Jamjai was recruited into the Stream for Lower-Skill Occupations, a program created in 2002 that requires employers to prove there is a labor shortage before they can recruit abroad.
Jamjai said she worked hard, rarely engaged in conversation with other workers with the singular goal of sending money home to her daughters.
“If they didn’t have mushroom…then, ‘OK, take a day off,’ but [we would work] almost seven days a week,” Jamjai said.
But her life changed suddenly when she was fired from the job for “not following instructions.” Jamjai said she was told to stay in the bunk house and do some cleaning instead of working in the mushroom field where she could earn money. She said she had a short argument with her employer and she was eventually ordered to pack her things and leave the country the next day.
“They don’t want me to stay here, but I have plans for myself,” Jamjai said. “I want a good life here.”
She immediately contacted her country’s labor liaison, who mediates issues on behalf of contracted workers, and the agency advised her to stay in Canada on the condition that she would refrain from doing farm work. She agreed. At 2 a.m. the next day, Jamjai packed her belongings and left the bunk house, never to return again.
Jamjai’s case illustrates the tenuous nature of a guest worker’s employment. One day she was picking mushrooms and, if the farmer had his way, the next day she could have been on a plane back to Thailand.
Wells, the McMaster University professor, said it’s that tenuous relationship that often keeps Canadian citizens from relating to foreign workers. He said workers are not seen as what they truly are -- fathers, husbands, wives and mothers.
“When people are just seen as workers, it’s a very narrow market relationship,” Wells said.
Wells thinks this disassociation causes the migrant workers to feel more isolated and as if they don’t belong.
“The number one issue is just for people to know about the people that are coming to Canada,” he said.
Language barriers are another obvious problem, Wells said.
That’s why Jamjai said she is studying English so she can eventually become a care-taker for children. But it’s her own children she misses the most. For now, she must remain in Canada if she hopes to find permanent work and legal residency.

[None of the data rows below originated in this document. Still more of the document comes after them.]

Lemma open_installs_socket_witness :
  (exists s, _sock (self (snd (open (layer := unreachable) fresh))) = Some s)
  /\ fst (open (layer := unreachable) fresh) = Ret tt.
Proof.
  split.
  - destruct (proj1 (open_installs_socket (layer := unreachable) fresh)
                (snd (open (layer := unreachable) fresh)) eq_refl)
      as [s [Hs _]].
    exists s. exact Hs.
  - apply (proj1 (proj2 (open_installs_socket (layer := unreachable) fresh))
             0%nat ("10.0.0.7"%string, 502)
             (SocketError "[Errno 111] Connection refused")
             [Socket (Ret 0%nat); Settimeout 0%nat 1 (Ret tt)]);
      reflexivity.
Defined.

Lemma write_without_socket {OS sock : Type} {layer : SocketLayer OS sock}
  (fuel : nat) (string : list byte) (st : state OS sock) :
  _sock (self st) = None -> (0 < fuel)%nat ->
  fst (write fuel string st) = Ret tt
  /\ calls (snd (write fuel string st)) = calls st
  /\ self (snd (write fuel string st)) = self st.
Proof.
  intros Hs Hf. destruct fuel as [|fuel]; [lia|].
  rewrite write_outcome.
  assert (Hloop : write_loop (S fuel) string 0 st
                  = if 0 <? Z.of_nat (List.length string)
                    then (Raise (Exc "AttributeError"
                                   "'NoneType' object has no attribute 'send'"), st)
                    else (Ret tt, st)).
  { cbn [write_loop]. destruct (0 <? Z.of_nat (List.length string));
      [|reflexivity].
    unfold bind, get. rewrite Hs. reflexivity. }
  rewrite Hloop. destruct (0 <? Z.of_nat (List.length string)); cbn;
    repeat split.
Qed.

(** X13. Once [close()] has returned the adapter holds no socket: a second
    [close()] does nothing at all, [read] returns the empty string and
    [write] returns, both without any call into the socket layer.  When
    closing the socket raises, [close()] raises as well and the adapter
    keeps the socket. *)
Theorem close_leaves_no_socket
  {OS sock : Type} {layer : SocketLayer OS sock} (st : state OS sock) :
  (forall st', close st = (Ret tt, st') ->
     _sock (self st') = None
     /\ close st' = (Ret tt, st')
     /\ (forall bufsize,
           fst (read bufsize st') = Ret []
           /\ calls (snd (read bufsize st')) = calls st')
     /\ (forall fuel string, (0 < fuel)%nat ->
           fst (write fuel string st') = Ret tt
           /\ calls (snd (write fuel string st')) = calls st'))
  /\ (forall s e o, _sock (self st) = Some s ->
        sock_close s (os st) = (Raise e, o) ->
        fst (close st) = Raise e /\ _sock (self (snd (close st))) = Some s).
Proof.
  split.
  - intros st' H.
    assert (Hnone : _sock (self st') = None).
    { revert H. unfold close, bind, get, os_call, set_sock, ret.
      destruct (_sock (self st)) as [s|] eqn:Hs.
      - destruct (sock_close s (os st)) as [[[]|e|] o]; intros H;
          inversion H; subst. reflexivity.
      - intros H. inversion H; subst. exact Hs. }
    split; [exact Hnone|]. split; [|split].
    + unfold close, bind, get. rewrite Hnone. reflexivity.
    + intros bufsize. rewrite (read_without_socket bufsize st' Hnone).
      split; reflexivity.
    + intros fuel string Hf.
      destruct (write_without_socket fuel string st' Hnone Hf) as (Hr & Hc & _).
      split; assumption.
  - intros s e o Hs Hc. unfold close, bind, get, os_call. rewrite Hs, Hc.
    cbn. split; [reflexivity|exact Hs].
Qed.

Lemma close_leaves_no_socket_witness :
  _sock (self (snd (close (layer := chatty) connected))) = None
  /\ fst (read (layer := chatty) 8 (snd (close (layer := chatty) connected)))
     = Ret [].
Proof.
  destruct (proj1 (close_leaves_no_socket (layer := chatty) connected)
              (snd (close (layer := chatty) connected)) eq_refl)
    as (Hn & _ & Hread & _).
  split; [exact Hn|]. apply (Hread 8).
Defined.

(** X14. On a socket with nothing to read, [flushInput()] asks [select]
    once and is done: nothing is received, nothing is logged, the adapter
    keeps its socket and no reconnection is attempted. *)
Theorem flushInput_nothing_pending
  {OS sock : Type} {layer : SocketLayer OS sock}
  (st : state OS sock) (fuel : nat) (s : sock) (ws es : list sock) (o' : OS) :
  _sock (self st) = Some s ->
  select_select [s] [s] [s] (os st) = (Ret ([], ws, es), o') ->
  (0 < fuel)%nat ->
  flushInput fuel st
  = (Ret tt,
     {| self := self st; os := o'; log := log st;
        calls := calls st ++ [Select [s] (Ret ([], ws, es))] |}).
Proof.
  intros Hs Hsel Hf. destruct fuel as [|fuel]; [lia|].
  unfold flushInput, try_except, bind at 1, get. rewrite Hs.
  unfold flush_socket. cbv zeta. rewrite flush_loop_unfold.
  unfold select. cbn [socks_of option_map]. unfold os_call. rewrite Hsel.
  reflexivity.
Qed.

Lemma flushInput_nothing_pending_witness :
  flushInput (layer := unreachable) 3 connected
  = (Ret tt,
     {| self := self connected; os := 1%nat; log := [];
        calls := [Select [0%nat] (Ret ([], [0%nat], []))] |}).
Proof.
  apply (flushInput_nothing_pending (layer := unreachable) connected 3 0%nat
           [0%nat] [] 1%nat); [reflexivity|reflexivity|lia].
Defined.

Definition not_a_socket : exn :=
  Exc "TypeError" "argument must be an int, or have a fileno() method.".

Lemma open_returns_socket {OS sock : Type} {layer : SocketLayer OS sock}
  (st st' : state OS sock) :
  open st = (Ret tt, st') ->
  exists s, _sock (self st') = Some s /\ In (Socket (Ret s)) (calls st').
Proof.
  unfold open, bind, get, os_call, set_sock, try_except, logger, ret.
  cbn [fst snd self os log calls _sock _host _port timeout].
  destruct (_sock (self st)) as [s0|];
    split_calls; intros H; inversion H; subst; clear H;
    cbn [fst snd self os log calls _sock _host _port timeout];
    eexists; (split; [reflexivity|]); rewrite !in_app_iff; cbn; tauto.
Qed.

(** X15. On an adapter that holds no socket, [flushInput()] does not drain
    anything: [select] refuses [None], the error is logged and [open()] is
    called; so whenever such a [flushInput()] returns, the adapter has been
    given a new socket. *)
Theorem flushInput_without_socket
  {OS sock : Type} {layer : SocketLayer OS sock}
  (st : state OS sock) (fuel : nat) :
  _sock (self st) = None -> (0 < fuel)%nat ->
  flushInput fuel st = reconnect not_a_socket st
  /\ (forall st', flushInput fuel st = (Ret tt, st') ->
        exists s, _sock (self st') = Some s
                  /\ In (Socket (Ret s)) (calls st')).
Proof.
  intros Hs Hf.
  assert (He : flushInput fuel st = reconnect not_a_socket st).
  { destruct fuel as [|fuel]; [lia|].
    apply flushInput_handler; [|reflexivity].
    rewrite Hs. unfold flush_socket. cbv zeta. rewrite flush_loop_unfold.
    reflexivity. }
  split; [exact He|].
  intros st' H. rewrite He in H. unfold reconnect, bind, logger in H.
  apply open_returns_socket in H. exact H.
Qed.

Lemma flushInput_without_socket_witness :
  flushInput (layer := chatty) 3 fresh = reconnect (layer := chatty) not_a_socket fresh
  /\ exists s, _sock (self (snd (flushInput (layer := chatty) 3 fresh))) = Some s.
Proof.
  destruct (flushInput_without_socket (layer := chatty) fresh 3 eq_refl)
    as [He Hs]; [lia|].
  split; [exact He|].
  destruct (Hs (snd (flushInput (layer := chatty) 3 fresh)) eq_refl) as [s [H _]].
  exists s. exact H.
Defined.

Section Sends.
Context {OS sock : Type} {layer : SocketLayer OS sock}.

Definition is_send (c : call sock) : bool :=
  match c with Send _ _ _ => true | _ => false end.

(** The number of calls of [send] recorded. *)
Definition sends (cs : list (call sock)) : nat :=
  List.length (filter is_send cs).

Lemma sends_app cs cs' : sends (cs ++ cs') = (sends cs + sends cs')%nat.
Proof. unfold sends. rewrite filter_app, length_app. reflexivity. Qed.

Lemma write_loop_count string s :
  send_progress s ->
  forall fuel k st,
    _sock (self st) = Some s -> 0 <= k ->
    (sends (calls (snd (write_loop fuel string k st)))
     <= sends (calls st) + Z.to_nat (Z.of_nat (List.length string) - k))%nat.
Proof.
  intros Hp. induction fuel as [|fuel IH]; intros k st Hs Hk.
  - cbn. lia.
  - destruct (Z.lt_ge_cases k (Z.of_nat (List.length string))) as [Hlt|Hge].
    + rewrite (write_loop_turn fuel string k st s Hs Hlt).
      assert (Hne : slice_from string k <> []).
      { rewrite slice_from_nonneg by exact Hk. intros Hnil.
        apply (f_equal (@List.length byte)) in Hnil.
        rewrite length_skipn in Hnil. cbn in Hnil. lia. }
      destruct (Hp _ (os st) Hne) as [n [o [Hsend Hn]]]. rewrite Hsend.
      specialize (IH (k + n) (after_send st s (slice_from string k) (Ret n) o)
                     Hs ltac:(lia)).
      cbn [after_send calls] in IH. rewrite sends_app in IH. cbn in IH. lia.
    + rewrite (write_loop_done fuel string k st Hge). cbn. lia.
Qed.

End Sends.

(** X16. With a socket layer whose [send] takes at least one byte of what
    it is offered, [write] calls [send] at most once per byte of the
    payload, whatever the fuel; for the empty payload it does not call it. *)
Theorem write_sends_at_most
  {OS sock : Type} {layer : SocketLayer OS sock}
  (s : sock) (string : list byte) (st : state OS sock) (fuel : nat) :
  send_progress s -> _sock (self st) = Some s ->
  (sends (calls (snd (write fuel string st)))
   <= sends (calls st) + List.length string)%nat.
Proof.
  intros Hp Hs.
  pose proof (write_loop_count string s Hp fuel 0 st Hs ltac:(lia)) as H.
  rewrite write_outcome.
  destruct (write_loop fuel string 0 st) as [[[]|e|] st1]; cbn [snd] in *;
    try lia.
  destruct (is_Exception e); cbn [logger snd calls]; lia.
Qed.
(** CLUSTERING ORDER BY (last_message_at DESC, conversation_id DESC). *)
Definition summary_clustering (r1 r2 : summary_row) : Prop :=
  sr_last_message_at r2 < sr_last_message_at r1
  ∨ (sr_last_message_at r1 = sr_last_message_at r2
     ∧ sr_conversation_id r2 ≤ sr_conversation_id r1).

#[global] Instance message_clustering_dec : RelDecision message_clustering.
Proof. intros r1 r2. unfold message_clustering. apply _. Defined.

#[global] Instance summary_clustering_dec : RelDecision summary_clustering.
Proof. intros r1 r2. unfold summary_clustering. apply _. Defined.

(** The rows of one partition, in clustering order. *)
Definition message_partition (d : db) (cid : Z) : list message_row :=
  merge_sort message_clustering
    (filter (λ r, mr_conversation_id r = cid)
       (message_row_of <$> map_to_list (messages_by_conversation d))).

Definition summary_partition (d : db) (uid : Z) : list summary_row :=
  merge_sort summary_clustering
    (filter (λ r, sr_user_id r = uid)
       (summary_row_of <$> map_to_list (conversations_by_user d))).

(** ** Statements issued by the models

    A statement is recorded with its parameters as the driver sends them: a
    timestamp is in whole milliseconds. *)

Inductive query :=
| InsertMessage (cid : Z) (ts : datetime) (mid : uuid) (sender receiver : Z)
    (content : string)
| InsertSummary (uid : Z) (ts : datetime) (cid other : Z) (content : string)
| UpdateMetadata (ts : datetime) (content : string) (cid : Z)
| SelectMessages (cid limit : Z)
| SelectMessagesBefore (cid : Z) (before : datetime) (limit : Z)
| SelectSummaries (uid limit : Z)
| SelectMetadata (cid : Z)
| SelectLookup (u1 u2 : Z)
| InsertLookup (u1 u2 cid : Z)
| InsertMetadata (cid u1 u2 : Z) (ts : datetime).

#[global] Instance query_eq_dec : EqDecision query.
Proof. solve_decision. Defined.

(** What [execute] returns for each statement: the list of rows of a
    [SELECT], the empty list for a write. *)
Definition rows_of (q : query) : Type :=
  match q with
  | SelectMessages _ _ | SelectMessagesBefore _ _ _ => list message_row
  | SelectSummaries _ _ => list summary_row
  | SelectMetadata _ => list metadata_row
  | SelectLookup _ _ => list Z
  | _ => unit
  end.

“I call them [on Skype] and… mostly every time, they tell me to come back,” Jamjai said. “I tell my daughters, I (will) come back in the future, because I have plans for residence.”
Family separation is among the most difficult issues for guest workers to deal with, particularly in countries where there are language barriers and isolation from the community. In rural Ontario, a number of churches try to help fill the void.
“How do you integrate into a local community?” asked Marie Carter, a specialist for the Migrant Worker Ministry of London, Ontario. “You usually end up talking to the local population about things like your kids." But she said that is difficult for migrants who may not have spoken to their children in a long time and who have trouble communicating across language barriers.
The Migrant Worker Ministry of London provides for the spiritual, social and practical needs of migrant workers. The church conducts services in Spanish, organizes social events and provides health and safety training. It serves more than 5,000 Catholic Hispanic workers and partners with other groups to reach into other immigrant communities.
“Workers have a need to bridge to the community,” Carter said.